G and I are still seeing each other but I am really not sure it is going to work.  It seems that we are both trying to make things work but our lives don’t quite seem to mesh together.   At times it seems we are trying to put a square peg in a round hole.

I have been trying to keep an open mind.  At times I can be critical and picky and I have been trying my hardest not to do that.  I am being successful but at what cost?

I think he is a great guy, and I believe he thinks I am a great girl.  We both believe that together we would make an amazing couple.  Can mutual admiration make for a good relationship?

In reality I think I am the one trying harder to fit in his world.  I feel I am doing more of the compromising.  Perhaps if he is asked that same question he may say he is the one trying harder.  I am not sure I would be completely happy in his world and he would probably not be happy in mine.  The ideal would be to bridge the gap and make a whole new world.  It is proving difficult.  At this point we are both set in our ways and our routines, so trying to merge our lives is very hard.

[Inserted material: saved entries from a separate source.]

(* ===== verification/Duration.v ===== *)
(** * Periods given on the command line (cmd/tlsrpt-digest/duration.go)

    Parsing of [7d] and [2w], the flag adapter and the cutoff instant of a period. Periods are
    Go [int]s: the multiplication and the calendar arithmetic wrap around as the code's do. *)
From S2P Require Import Prelude GoStr GoTime GoErr.

Record Duration := { Days : Z }.

#[export] Instance Duration_eq_dec : EqDecision Duration.
Proof. solve_decision. Defined.

Definition maxInt : Z := 2 ^ 63 - 1.

(** The [*strconv.NumError] of [Atoi]. *)
Definition atoi_error (s : string) : goerr :=
  let body := match s with String "-" s' | String "+" s' => s' | _ => s end in
  let why := match body, parse_digits body 0 with
             | EmptyString, _ | _, None => "invalid syntax"
             | _, Some _ => "value out of range"
             end in
  Text (Join "" ["strconv.Atoi: parsing "; fmt_q s; ": "; why]).

Definition ParseDuration (s : string) : result Duration :=
  match unsnoc s with
  | None => Err (Sentinel errDurationEmpty)
  | Some (number, unit) =>
      if negb (Ascii.eqb unit "d") && negb (Ascii.eqb unit "w")
      then Err (Wrap "" (Sentinel errDurationUnsupportedUnit)
                     (String.append ": " (fmt_qc unit)))
      else match Atoi number with
           | None => Err (errorf (Join "" ["duration: parse "; fmt_q s; ": "]) (atoi_error number))
           | Some value =>
               if value <=? 0
               then Err (Wrap "" (Sentinel errDurationNonPositive) (String.append ": " (fmt_q s)))
               else if Ascii.eqb unit "w"
               then if value >? Z.quot maxInt 7
                    then Err (Wrap "" (Sentinel errDurationOverflow) (String.append ": " (fmt_q s)))
                    else Ok {| Days := wrap64 (value * 7) |}
               else Ok {| Days := value |}
           end
  end.

Definition UTCDayStart (now : Time) : Time := midnight_of_day (day_of now).

Definition Cutoff (d : Duration) (now : Time) : Time :=
  date_add_days (UTCDayStart now) (wrap64 (- Days d)).

(** The [flag.Value] adapter: the flag's target is a [*Duration], nil until the flag is set. *)
Definition durationFlag_String (ptr : option Duration) : string :=
  match ptr with None => "" | Some d => String.append (fmt_d (Days d)) "d" end.

Definition durationFlag_Set (ptr : option Duration) (s : string)
  : option Duration * option goerr :=
  match ParseDuration s with
  | Err e => (ptr, Some e)
  | Ok d => (Some d, None)
  end.

(** ** What is parsed *)

Lemma ParseDuration_snoc n u :
  ParseDuration (String.append n (String u EmptyString)) =
  (if negb (Ascii.eqb u "d") && negb (Ascii.eqb u "w")
   then Err (Wrap "" (Sentinel errDurationUnsupportedUnit) (String.append ": " (fmt_qc u)))
   else match Atoi n with
        | None => Err (errorf (Join "" ["duration: parse "; fmt_q (String.append n (String u EmptyString)); ": "]) (atoi_error n))
        | Some value =>
            if value <=? 0
            then Err (Wrap "" (Sentinel errDurationNonPositive)
                        (String.append ": " (fmt_q (String.append n (String u EmptyString)))))
            else if Ascii.eqb u "w"
            then if value >? Z.quot maxInt 7
                 then Err (Wrap "" (Sentinel errDurationOverflow)
                             (String.append ": " (fmt_q (String.append n (String u EmptyString)))))
                 else Ok {| Days := wrap64 (value * 7) |}
            else Ok {| Days := value |}
        end).
Proof. unfold ParseDuration. by rewrite (proj2 (unsnoc_spec _ n u) eq_refl). Qed.

Lemma Atoi_bounds s v : Atoi s = Some v -> in_int64 v.
Proof.
  unfold Atoi, in_int64. intros H.
  assert (Hp : forall b acc w, 0 <= acc -> parse_digits b acc = Some w -> 0 <= w).
  { induction b as [|c b IH]; intros acc w Ha; simpl; [by intros [= <-]|].
    unfold digit_val. destruct ((48 <=? _) && _) eqn:E; [|done]. simpl. apply IH. zbool. lia. }
  destruct (match s with String "-" s' => (true, s') | String "+" s' => (false, s')
                       | _ => (false, s) end) as [neg body].
  destruct body as [|c b]; [done|].
  destruct (parse_digits (String c b) 0) as [w|] eqn:E; [|done].
  apply Hp in E; [|lia]. simpl in H. destruct neg; case_match; try done; simplify_eq; zbool; lia.
Qed.

Lemma ParseDuration_spec s n :
  ParseDuration s = Ok {| Days := n |} <->
  exists number v,
    Atoi number = Some v /\ 1 <= v /\ 1 <= n < 2 ^ 63 /\
    (s = String.append number "d" /\ n = v \/ s = String.append number "w" /\ n = 7 * v).
Proof.
  split.
  - unfold ParseDuration. destruct (unsnoc s) as [[number u]|] eqn:Hs; [|done].
    apply unsnoc_spec in Hs as ->.
    destruct (Ascii.eqb_spec u "d") as [->|Hd]; simpl.
    + destruct (Atoi number) as [v|] eqn:Hv; [|done].
      case_match; [done|]. zbool. intros [= ->]. pose proof (Atoi_bounds _ _ Hv) as [? ?].
      exists number, n. split; [done|]. split; [lia|]. split; [lia|]. by left.
    + destruct (Ascii.eqb_spec u "w") as [->|Hw]; simpl; [|done].
      destruct (Atoi number) as [v|] eqn:Hv; [|done].
      case_match; [done|]. zbool. case_match; [done|]. zbool. intros [= <-].
      unfold maxInt in *. change (Z.quot (2 ^ 63 - 1) 7) with 1317624576693539401 in *.
      rewrite wrap64_id by (unfold in_int64; lia).
      exists number, v. split; [done|]. split; [lia|]. split; [lia|]. right. split; [done|lia].
  - intros (number & v & Hv & Hv1 & Hn & [[-> ->]|[-> ->]]); rewrite ParseDuration_snoc; simpl;
      rewrite Hv, (proj2 (Z.leb_gt _ _)) by lia; [done|].
    rewrite Z.gtb_ltb, (proj2 (Z.ltb_ge _ _)).
    + by rewrite wrap64_id, Z.mul_comm by (unfold in_int64; lia).
    + unfold maxInt. change (Z.quot (2 ^ 63 - 1) 7) with 1317624576693539401. lia.
Qed.

(** [ParseDuration] accepts exactly a decimal number that [strconv.Atoi] reads as a positive
    [int], followed by [d], or by [w] when seven times the number is still an [int]; the result
    is the number of days meant, which is at least one and did not overflow. *)
Theorem ParseDuration_accepts s n :
  ParseDuration s = Ok {| Days := n |} <->
  exists number v,
    Atoi number = Some v /\ 1 <= v /\ 1 <= n < 2 ^ 63 /\
    (s = String.append number "d" /\ n = v \/ s = String.append number "w" /\ n = 7 * v).
Proof. apply ParseDuration_spec. Qed.

(** What the flag adapter prints for a period that was set, it accepts again and stores the
    same period; and a value it refuses leaves the target as it was. *)
Theorem durationFlag_roundtrip ptr s :
  match durationFlag_Set ptr s with
  | (Some d, None) => durationFlag_Set None (durationFlag_String (Some d)) = (Some d, None)
  | (ptr', Some _) => ptr' = ptr
  | (None, None) => False
  end.
Proof.
  unfold durationFlag_Set. destruct (ParseDuration s) as [[n]|e] eqn:E; [|by destruct ptr].
  apply ParseDuration_spec in E as (_ & _ & _ & _ & Hn & _).
  replace (ParseDuration _) with (Ok {| Days := n |}); [done|]. symmetry.
  apply ParseDuration_spec. exists (fmt_d n), n. simpl.
  rewrite fmt_d_nonneg, Atoi_fmt_u by lia. split; [done|]. split; [lia|]. split; [lia|]. by left.
Qed.

(** ** Cutoffs *)

(** The midnight, in UTC, [days] days before the day of [now]. *)
Definition midnight_before (days : Z) (now : Time) : Time := (now / (86400 * 10 ^ 9) - days) * (86400 * 10 ^ 9).

(** Numbers of days and clocks within reach: some 10^13 days around the epoch. *)
Definition in_reach (days : Z) (now : Time) : Prop :=
  0 <= days <= 10 ^ 13 /\ Z.abs now <= 10 ^ 13 * (86400 * 10 ^ 9).

Lemma in_reach_day days now : in_reach days now -> day_in_range (day_of now) /\ day_in_range (day_of now - days).
Proof.
  intros [Hd Hn]. assert (- 10 ^ 13 <= day_of now <= 10 ^ 13); [|unfold day_in_range; lia].
  unfold day_of. change ns_per_day with (86400 * 10 ^ 9) in *. split.
  - apply Z.div_le_lower_bound; lia.
  - apply Z.div_le_upper_bound; lia.
Qed.

Lemma UTCDayStart_midnight days now : in_reach days now -> UTCDayStart now = midnight_before 0 now.
Proof.
  intros [H _]%in_reach_day. unfold UTCDayStart. rewrite midnight_of_day_exact by done.
  unfold midnight_before. by rewrite Z.sub_0_r.
Qed.

Lemma Cutoff_midnight d now : in_reach (Days d) now -> Cutoff d now = midnight_before (Days d) now.
Proof.
  intros H. pose proof (in_reach_day _ _ H) as [H1 H2]. destruct H as [Hd _].
  unfold Cutoff, UTCDayStart, date_add_days. rewrite wrap64_id by (unfold in_int64; lia).
  rewrite (midnight_of_day_exact (day_of now)), day_of_midnight, midnight_of_day_exact by done. done.
Qed.

(** For a period of up to [10^14] days and an instant of the years 1 to 9999 the cutoff is
    the midnight, in UTC, that lies exactly that many days before the instant's own day: it is
    never after the instant, and an instant is at or after it exactly when its day is. *)
Theorem Cutoff_exact d now :
  0 <= day_of now <= 3652058 -> 1 <= Days d <= 10 ^ 14 ->
  Cutoff d now = (day_of now - Days d) * ns_per_day /\
  Cutoff d now <= now - ns_per_day /\
  (forall t, Before t (Cutoff d now) = false <-> day_of now - Days d <= day_of t).
Proof.
  intros Hnow Hd. unfold Cutoff, UTCDayStart, date_add_days, day_in_range in *.
  rewrite wrap64_id by (unfold in_int64; lia).
  rewrite (midnight_of_day_exact (day_of now)) by (unfold day_in_range; lia).
  rewrite day_of_midnight, midnight_of_day_exact by (unfold day_in_range; lia).
  split_and!.
  - lia.
  - unfold day_of in *. pose proof (Z.mul_div_le now ns_per_day).
    unfold ns_per_day, sec_per_day, ns_per_sec in *. lia.
  - intros t. unfold Before. rewrite Z.ltb_ge. unfold day_of.
    split; intros H.
    + apply Z.div_le_lower_bound; [|lia]. unfold ns_per_day, sec_per_day, ns_per_sec. lia.
    + pose proof (Z.mul_div_le t ns_per_day ltac:(unfold ns_per_day, sec_per_day, ns_per_sec; lia)).
      assert (0 < ns_per_day) by (unfold ns_per_day, sec_per_day, ns_per_sec; lia). nia.
Qed.

(** An instant of March 2, 2025, 12:00 UTC. *)
Definition noon_2025_03_02 : Time := (days_of_civil 2025 3 2 * sec_per_day + 43200) * ns_per_sec.

Lemma Cutoff_exact_witness :
  0 <= day_of noon_2025_03_02 <= 3652058 /\
  Cutoff {| Days := 30 |} noon_2025_03_02 = days_of_civil 2025 1 31 * ns_per_day.
Proof.
  assert (H : 0 <= day_of noon_2025_03_02 <= 3652058) by (vm_compute; split; discriminate).
  assert (Hd : 1 <= Days {| Days := 30 |} <= 10 ^ 14) by (vm_compute; split; discriminate).
  split; [exact H|].
  destruct (Cutoff_exact {| Days := 30 |} noon_2025_03_02 H Hd) as [E _].
  rewrite E. vm_compute. reflexivity.
Defined.

(** A period [ParseDuration] accepts although the calendar arithmetic of [Cutoff] overflows: the
    cutoff lies almost ten years after the instant it is computed from. *)
Example Cutoff_overflow :
  exists d, ParseDuration "213503982330951d" = Ok d /\ noon_2025_03_02 < Cutoff d noon_2025_03_02.
Proof. eexists. split; [vm_compute; reflexivity|vm_compute; reflexivity]. Qed.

My Ex comes to mind.  He lived the same distance, one hour from me, he had his life set there, and so I dropped everything and moved in with him. For 3 years his life was my life.  I don’t regret any of that for a single moment but it doesn’t mean I want to repeat the same story again.

I could easily list 5 instances where something he did was not to my liking.  There was nothing terrible, but little details here and there that starts adding up.  Moments where he chose cheapness instead of niceness.

I am practical and don’t waste money.  I much prefer to save than to spend.  He seems to take frugality to a whole different level.  I am not sure I am ready for that.  I am not sure I want that.

He thinks about the environment, about health and about saving money 100% time.  It seems to dictate his life.  While it is admirable, it may not be for me.  He pays attention to the use of electricity, water, to the price of everything. I try to conserve but it doesn’t rule my life.

I appreciate that he is very environmentally conscious not wanting to waste anything and wanting to leave the smallest footprint.  But being that way 100% of the time and with me this early in the relationship seems just petty and cheap.

He is also very much into his art at this moment.  While I admire that passion and drive, I think he is forgetting about me.  He is forgetting that we are beginning this relationship and it requires effort and dedication too.

We live 1 hour away but it seems so much longer than that.   We seem to be dying to see each other, but after we are together for a while it seems we are dying to get back to our own lives.  He expressed something like that when he dropped me off this evening after we spent Friday night and all day Saturday together.  I asked him if he wanted to come in and I would order pizza and he could have dinner with my sister and I.  He said: “I just want to be done with it”.  I said: ouch! I think he realized that he actually spoke out loud and quickly added that he wanted to get back home to have a beer and cigar.  On one hand I understand wanting to relax at the end of the day.  On the other I don’t understand not wanting to spend more time together.  Especially since he did have the entire Sunday to relax.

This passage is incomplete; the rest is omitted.